Where do they find these people?
Weekly Standard senior editor Andrew Ferguson opened his Washington Post Outlook piece on Sunday by asserting there are no footnotes in Al Gore’s book The Assault on Reason:
You can’t really blame Al Gore for not using footnotes in his new book, “The Assault on Reason.” It’s a sprawling, untidy blast of indignation, and annotating it with footnotes would be like trying to slip rubber bands around a puddle of quicksilver. Still, I’d love to know where he found the scary quote from Abraham Lincoln that he uses on page 88.
“[L]ike trying to slip rubber bands around a puddle of quicksilver”? In fact, as Bob Somerby and Eric Boehlert point out, the book has endnotes, not footnotes. Did Ferguson open the book? How could he not know this?

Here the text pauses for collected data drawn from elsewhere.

(** A record that does not decode makes [UpdateSegments] save the segment
    after it under the key of the broken record, which is lost, and leave the segment's
    own record as it was. *)
Theorem UpdateSegments_shifted c base cid fn k v k' v' s bs :
  healthy c → is_path base → clean_keys (mk_map c) →
  prefixed (mk_map c) (update_prefix base cid +:+ "/") = [(k, v); (k', v')] →
  decoded (T:=SegmentInfo) v = None → decoded v' = Some s → encoded (fn s) = Ok bs →
  ∃ c', UpdateSegments c base cid fn = (c', Ok tt) ∧ mk_map c' = <[k := bs]> (mk_map c)
    ∧ mk_map c' !! k' = Some v'.
Proof.
  intros Hc Hb Hclean Hl Hv Hv' Hbs. unfold UpdateSegments.
  destruct (update_prefix_join base cid Hb) as [-> Hp].
  rewrite ListProtoObjects_up by (by apply healthy_up). unfold pairs_of.
  rewrite healthy_key_dir by done. rewrite Hl. simpl. rewrite Hv, Hv'. simpl.
  rewrite Hbs.
  assert (∀ k0 v0, (k0, v0) ∈ [(k, v); (k', v')] → mk_map c !! k0 = Some v0) as Hin.
  { intros k0 v0 Hkv. rewrite <-Hl in Hkv. by apply elem_of_prefixed in Hkv as [? _]. }
  assert (mk_map c !! k = Some v) as Hk by (apply Hin; left).
  assert (mk_map c !! k' = Some v') as Hk' by (apply Hin; right; left).
  destruct (healthy_Save c k bs Hc (Hclean k v Hk)) as (c' & Hsave & _ & Hm).
  rewrite Hsave.
  exists c'. split_and!; [done..|]. rewrite Hm. rewrite lookup_insert_ne; [done|].
  assert (StronglySorted kv_lt [(k, v); (k', v')]) as Hs.
  { rewrite <-Hl. apply StronglySorted_filter, sorted_kvs_sorted. }
  apply (sorted_split [] _ k v) in Hs as [_ [Hlt _]%list.Forall_cons]. by apply klt_ne in Hlt.
Qed.

(** ** Filling *)

(** The logs of a kind that the store has for a segment: the values of all the keys that
    start with the segment's key, decoded. *)
Definition stored_logs c (base kind : string) (ids : list Z) : list PbFieldBinlog :=
  omap decoded (map snd (prefixed (mk_map c) (seg_key base kind ids))).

In the world of the Post, such a colossal mistake results in this one-sentence correction a couple days of later:
Andrew Ferguson’s June 10 Outlook article, “What Al Wishes Abe Said,” said that former vice president Al Gore’s book “The Assault on Reason” does not contain footnotes. The book contains 20 pages of endnotes.
In his piece, Ferguson goes on to make a seemingly persuasive case that the Lincoln quote Gore uses on page 88 is bogus. But how much trust can we place in someone who can’t find 20 pages of endnotes in a 320 page book? They’re listed in the table of contents! I can even look up the exact citation that Gore uses on Amazon Inside the Book. In a profession other than opinion journalism, this kind of sloppiness would destroy your career.